- Task directions
For this exercise, reproduce the entries below exactly, but only from the line containing "geometry_setup w h. unfold max_dim, percent" through the line containing "720 - 2 <= y1 + y2 <= 720", both included.

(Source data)

Lemma startup_failure_exits_like_quit_witness :
  exists w',
    main Webcam env_no_camera initial_world = Some (Returned, w')
    /\ process_exit Webcam env_no_camera initial_world = Some 0
    /\ (startup_fails env_no_camera ->
        trace w' = trace initial_world ++ failure_events Webcam env_no_camera
        /\ (exists msg rest, failure_events Webcam env_no_camera = EPrint msg :: rest)
        /\ shown (failure_events Webcam env_no_camera) = []
        /\ imwrite_calls (failure_events Webcam env_no_camera) = []
        /\ heap w' = heap initial_world).
Proof.
  apply (startup_failure_exits_like_quit Webcam env_no_camera initial_world).
  left. left. reflexivity.
Defined.

End Instances.

(* ===================================================================== *)
(** * Further properties of the code                                     *)
(* ===================================================================== *)

(* ===================================================================== *)
(** ** Where the top of the lesion box loses a pixel                     *)
(* ===================================================================== *)
Section TopOfBox.

(** Just below an even multiple of the unit in the last place: the
    rounding reaches the multiple when the distance is at most half a
    unit (a tie goes up, the quotient being odd), and stops one unit
    short otherwise. *)
Lemma rne_val_just_below N c d :
  2 ^ 53 <= N ->
  N = c * 2 ^ (rne_shift N + 1) - d ->
  0 < d < 2 ^ rne_shift N ->
  rne_val N =
    if 2 * d <=? 2 ^ rne_shift N
    then c * 2 ^ (rne_shift N + 1)
    else c * 2 ^ (rne_shift N + 1) - 2 ^ rne_shift N.
Proof.
  intros HN Heq Hd.
  destruct (rne_shift_bounds N HN) as [Hs _].
  unfold rne_val, rne_mant.
  destruct (Z.ltb_spec N (2 ^ 53)); [lia|].
  set (s := rne_shift N) in *.
  pose proof (pow2_pos s ltac:(lia)) as Hps.
  assert (Hs1 : 2 ^ (s + 1) = 2 * 2 ^ s).
  { rewrite pow2_split by lia. change (2 ^ 1) with 2. lia. }
  assert (Hhalf : 2 ^ s = 2 * 2 ^ (s - 1)).
  { replace s with (1 + (s - 1)) at 1 by lia. rewrite pow2_split by lia. reflexivity. }
  assert (HN' : N = (2 * c - 1) * 2 ^ s + (2 ^ s - d)) by lia.
  assert (Hq : N / 2 ^ s = 2 * c - 1).
  { symmetry. apply Z.div_unique_pos with (r := 2 ^ s - d); lia. }
  assert (Hr : N mod 2 ^ s = 2 ^ s - d).
  { symmetry. apply Z.mod_unique_pos with (q := 2 * c - 1); lia. }
  rewrite Hq, Hr.
  assert (Hodd : Z.odd (2 * c - 1) = true).
  { replace (2 * c - 1) with (1 + 2 * (c - 1)) by lia.
    rewrite Z.odd_add_mul_2. reflexivity. }
  rewrite Hodd, andb_true_r.
  destruct (Z.leb_spec (2 * d) (2 ^ s)) as [Hle | Hgt].
  - assert (Hup : (2 ^ (s - 1) <? 2 ^ s - d) || (2 ^ s - d =? 2 ^ (s - 1)) = true).
    { apply orb_true_iff. destruct (Z.eq_dec (2 ^ s - d) (2 ^ (s - 1))).
      - right. apply Z.eqb_eq. assumption.
      - left. apply Z.ltb_lt. lia. }
    rewrite Hup. lia.
  - assert (Hdn : (2 ^ (s - 1) <? 2 ^ s - d) || (2 ^ s - d =? 2 ^ (s - 1)) = false).
    { apply orb_false_iff. split; [apply Z.ltb_ge | apply Z.eqb_neq]; lia. }
    rewrite Hdn. lia.
Qed.

Lemma pow2_not_multiple_of_7 p : 0 <= p -> 2 ^ p mod 7 <> 0.
Proof.
  revert p. apply natlike_ind.
  - discriminate.
  - intros p Hp IH. rewrite Z.pow_succ_r by assumption.
    Z.div_mod_to_equations. lia.
Qed.

(** Where [int(0.35 * h)] loses a pixel: exactly at the multiples of 20
    whose 35% lies in the upper eighth of its binade. *)
Lemma pct35_characterised h :
  0 <= h <= max_dim ->
  py_int (fmul_int (float_literal 35 100) h) =
    if (h mod 20 =? 0) && (7 * 2 ^ Z.log2 (percent 35 h) <? 4 * percent 35 h)
    then percent 35 h - 1
    else percent 35 h.
Proof.
  intros Hh. destruct (Z.eqb_spec (h mod 20) 0) as [Hm | Hm]; cbn [andb].
  2:{ apply pct35_exact; assumption. }
  destruct (Z.eq_dec h 0) as [-> | Hh0]; [vm_compute; reflexivity|].
  unfold max_dim in Hh.
  assert (Hm' : exists m, h = 20 * m /\ 1 <= m <= 107374182).
  { exists (h / 20). Z.div_mod_to_equations. lia. }
  destruct Hm' as (m & -> & Hmr). clear Hm Hh0 Hh.
  assert (Hk : percent 35 (20 * m) = 7 * m).
  { unfold percent. Z.div_mod_to_equations. lia. }
  rewrite Hk.
  rewrite lit_35, py_int_fmul_int
    by (cbn [mant expo]; change (2 ^ 53) with 9007199254740992; lia).
  cbn [mant expo]. change (2 ^ (- -54)) with (2 ^ 54).
  set (N := 6305039478318694 * (20 * m)).
  set (p := Z.log2 (7 * m)).
  destruct (Z.log2_spec (7 * m) ltac:(lia)) as [Hlo Hhi]. fold p in Hlo, Hhi.
  assert (Hp0 : 0 <= p) by apply Z.log2_nonneg.
  assert (Hp30 : p <= 30).
  { destruct (Z.le_gt_cases p 30) as [|Hgt]; [assumption|].
    assert (2 ^ 31 <= 2 ^ p) by (apply Z.pow_le_mono_r; lia).
    change (2 ^ 31) with 2147483648 in *. lia. }
  assert (Hne : 7 * m <> 2 ^ p).
  { intros Heq. apply (pow2_not_multiple_of_7 p Hp0). rewrite <- Heq.
    rewrite Z.mul_comm. apply Z.mod_mul. lia. }
  rewrite Z.pow_succ_r in Hhi by assumption.
  set (P := 2 ^ p) in *.
  assert (HP : 0 < P) by (apply pow2_pos; assumption).
  assert (HP30 : P <= 2 ^ 30) by (apply Z.pow_le_mono_r; lia).
  change (2 ^ 30) with 1073741824 in HP30.
  assert (HN : N = 7 * m * 2 ^ 54 - 8 * m).
  { unfold N. change (2 ^ 54) with 18014398509481984. lia. }
  assert (Hlog : Z.log2 N = 54 + p).
  { apply Z.log2_unique; [lia|].
    rewrite Z.pow_succ_r by lia. rewrite pow2_split by lia. fold P.
    rewrite HN. change (2 ^ 54) with 18014398509481984. lia. }
  assert (Hbig : 2 ^ 53 <= N).
  { rewrite HN. change (2 ^ 54) with 18014398509481984.
    change (2 ^ 53) with 9007199254740992. lia. }
  assert (Hs : rne_shift N = p + 2).
  { unfold rne_shift. destruct (Z.ltb_spec N (2 ^ 53)); lia. }
  assert (H2s : 2 ^ (p + 2) = 4 * P).
  { rewrite pow2_split by lia. fold P. change (2 ^ 2) with 4. lia. }
  assert (H2s1 : 2 ^ (p + 2 + 1) = 8 * P).
  { rewrite pow2_split by lia. rewrite H2s. change (2 ^ 1) with 2. lia. }
  set (Q := 2 ^ (51 - p)).
  assert (HQ : 2 ^ 54 = Q * (8 * P)).
  { rewrite <- H2s1. unfold Q. rewrite <- pow2_split by lia. f_equal. lia. }
  pose proof (rne_val_just_below N (7 * m * Q) (8 * m) Hbig) as Hv.
  rewrite Hs, H2s, H2s1 in Hv.
  assert (HK : 7 * m * Q * (8 * P) = 7 * m * 2 ^ 54)
    by (rewrite HQ; ring).
  rewrite HK in Hv.
  specialize (Hv HN ltac:(lia)).
  rewrite Hv.
  destruct (Z.leb_spec (2 * (8 * m)) (4 * P)) as [Hle | Hgt];
    destruct (Z.ltb_spec (7 * P) (4 * (7 * m))) as [Hc | Hc]; try lia.
  - apply Z.div_mul. apply Z.pow_nonzero; lia.
  - symmetry. apply Z.div_unique_pos with (r := 2 ^ 54 - 4 * P).
    + change (2 ^ 54) with 18014398509481984. lia.
    + lia.
Qed.

(** X1: the top of the lesion box, [int(0.35 * height)], is the truncated
    35% of the height, except that it is one less exactly when the height
    is a multiple of 20 whose 35% lies in the upper eighth of its binade
    (more than 7/4 of the largest power of two below it): 180, 340, 360,
    660 to 720, 1300 to 1460, and so on. *)
Theorem lesion_top_exact w h :
  0 <= w <= max_dim -> 0 <= h <= max_dim ->
  (lesion_box (init w h)).1.1.2 =
    if (h mod 20 =? 0) && (7 * 2 ^ Z.log2 (percent 35 h) <? 4 * percent 35 h)
    then percent 35 h - 1
    else percent 35 h.
Proof.
  intros Hw Hh. rewrite (init_percentages w h Hw Hh). cbn [lesion_box fst snd].
  apply pct35_characterised. assumption.
Qed.

Lemma lesion_top_exact_witness :
  (lesion_box (init 1280 720)).1.1.2 =
    if (720 mod 20 =? 0) && (7 * 2 ^ Z.log2 (percent 35 720) <? 4 * percent 35 720)
    then percent 35 720 - 1
    else percent 35 720.
Proof. apply (lesion_top_exact 1280 720); unfold max_dim; lia. Defined.

End TopOfBox.

(* ===================================================================== *)
(** ** The guides inside the frame                                       *)
(* ===================================================================== *)
Section GeometryCoverage.

Ltac geometry_setup w h :=
  rewrite (init_percentages w h) by lia;
  unfold coin_left, coin_right, coin_top, coin_bottom, lesion_right;
  cbn [lesion_box coin_radius coin_center fst snd];
  rewrite ?gap_pixels_75; unfold percent.

(** X2: the coin circle never crosses the left frame edge, and it stays
    left of the right frame edge exactly for the width 187 and for every
    width from 191 on. *)
Theorem coin_circle_horizontal_extent w h :
  0 <= w <= max_dim -> 0 <= h <= max_dim ->
  0 <= coin_left (init w h)
  /\ (coin_right (init w h) < w <-> w = 187 \/ 191 <= w).
Proof.
  intros Hw Hh. geometry_setup w h. unfold max_dim in *.
  Z.div_mod_to_equations. lia.
Qed.

Lemma coin_circle_horizontal_extent_witness :
  0 <= coin_left (init 640 480)
  /\ (coin_right (init 640 480) < 640 <-> 640 = 187 \/ 191 <= 640).
Proof. apply (coin_circle_horizontal_extent 640 480); unfold max_dim; lia. Defined.

(** X3: for a frame at least 191 pixels wide and at most six times as wide
    as it is high, the whole coin circle lies inside the frame. *)
Theorem coin_circle_in_frame w h :
  191 <= w <= max_dim -> h <= max_dim -> w <= 6 * h ->
  0 <= coin_left (init w h) /\ coin_right (init w h) < w
  /\ 0 <= coin_top (init w h) /\ coin_bottom (init w h) < h.
Proof.
  intros Hw Hh Hr. geometry_setup w h. unfold max_dim in *.
  Z.div_mod_to_equations. lia.
Qed.

Lemma coin_circle_in_frame_witness :
  0 <= coin_left (init 640 480) /\ coin_right (init 640 480) < 640
  /\ 0 <= coin_top (init 640 480) /\ coin_bottom (init 640 480) < 480.
Proof. apply (coin_circle_in_frame 640 480); unfold max_dim; lia. Defined.

(** X4: the lesion box has a positive width exactly when the frame is at
    least 5 pixels wide, and a positive height exactly when the frame is at
    least 4 pixels high; for smaller frames it collapses to a line or a
    point. *)
Theorem lesion_box_nonempty w h :
  0 <= w <= max_dim -> 0 <= h <= max_dim ->
  let '(x1, y1, x2, y2) := lesion_box (init w h) in
  (x1 < x2 <-> 5 <= w) /\ (y1 < y2 <-> 4 <= h).
Proof.
  intros Hw Hh. geometry_setup w h. unfold max_dim in *.
  Z.div_mod_to_equations. lia.
Qed.

Lemma lesion_box_nonempty_witness :
  let '(x1, y1, x2, y2) := lesion_box (init 640 480) in
  (x1 < x2 <-> 5 <= 640) /\ (y1 < y2 <-> 4 <= 480).
Proof. apply (lesion_box_nonempty 640 480); unfold max_dim; lia. Defined.

(** X5: the lesion box is centred vertically, as its comment says, up to
    rounding: its top and bottom add up to the frame height or to at most
    two less, and the row of the coin centre is within one pixel of the
    middle of the box. *)
Theorem guides_vertically_aligned w h :
  0 <= w <= max_dim -> 0 <= h <= max_dim ->
  let '(x1, y1, x2, y2) := lesion_box (init w h) in
  h - 2 <= y1 + y2 <= h
  /\ 0 <= 2 * (coin_center (init w h)).2 - (y1 + y2) <= 2.
Proof.
  intros Hw Hh.
  pose proof (pct35_near h Hh) as Hn.
  assert (Hex : h mod 20 <> 0 ->
                py_int (fmul_int (float_literal 35 100) h) = percent 35 h)
    by (apply pct35_exact; assumption).
  geometry_setup w h. unfold max_dim, percent in *.
  set (y := py_int (fmul_int (float_literal 35 100) h)) in *.
  Z.div_mod_to_equations. lia.
Qed.

Lemma guides_vertically_aligned_witness :
  let '(x1, y1, x2, y2) := lesion_box (init 1280 720) in
  720 - 2 <= y1 + y2 <= 720
  /\ 0 <= 2 * (coin_center (init 1280 720)).2 - (y1 + y2) <= 2.
Proof. apply (guides_vertically_aligned 1280 720); unfold max_dim; lia. Defined.

End GeometryCoverage.

(* ===================================================================== *)
(** ** The methods of the renderer and the mouse callback                *)
(* ===================================================================== *)
Section MethodsCoverage.

(** X6: the dictionary of [get_config] describes what
    [draw_static_guides] draws: it has exactly the keys coin_center,
    coin_radius and lesion_box, and the circle and the rectangle that
    [draw_static_guides] adds to a frame have the centre, the radius and
    the corners found under these keys. *)
Theorem get_config_matches_guides self frame img w :
  heap w !! frame = Some img ->
  exists center radius x1 y1 x2 y2 overlay w' img',
    get_config self !! "coin_center" = Some (CfgPoint center)
    /\ get_config self !! "coin_radius" = Some (CfgInt radius)
    /\ get_config self !! "lesion_box" = Some (CfgBox (x1, y1, x2, y2))
    /\ dom (get_config self) = {["coin_center"; "coin_radius"; "lesion_box"]}
    /\ draw_static_guides self frame w = Some (overlay, w')
    /\ heap w' !! overlay = Some img'
    /\ drawn img' =
         drawn img ++
           [Circle center radius green 2; Rectangle (x1, y1) (x2, y2) green 2].
Proof.
  intros H.
  destruct (lesion_box self) as [[[x1 y1] x2] y2] eqn:Hbox.
  exists (coin_center self), (coin_radius self), x1, y1, x2, y2.
  eexists _, _, _.
  unfold get_config. rewrite Hbox.
  split; [apply lookup_insert_eq|].
  split; [rewrite lookup_insert_ne by discriminate; apply lookup_insert_eq|].
  split; [rewrite !lookup_insert_ne by discriminate; apply lookup_insert_eq|].
  split; [rewrite !dom_insert_L, dom_empty_L; set_solver|].
  split; [apply draw_static_guides_run; eassumption|].
  cbn [heap]. split; [apply lookup_insert_eq|].
  rewrite with_guides_drawn, Hbox. reflexivity.
Qed.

- Solution to this problem
  geometry_setup w h. unfold max_dim, percent in *.
  set (y := py_int (fmul_int (float_literal 35 100) h)) in *.
  Z.div_mod_to_equations. lia.
Qed.

Lemma guides_vertically_aligned_witness :
  let '(x1, y1, x2, y2) := lesion_box (init 1280 720) in
  720 - 2 <= y1 + y2 <= 720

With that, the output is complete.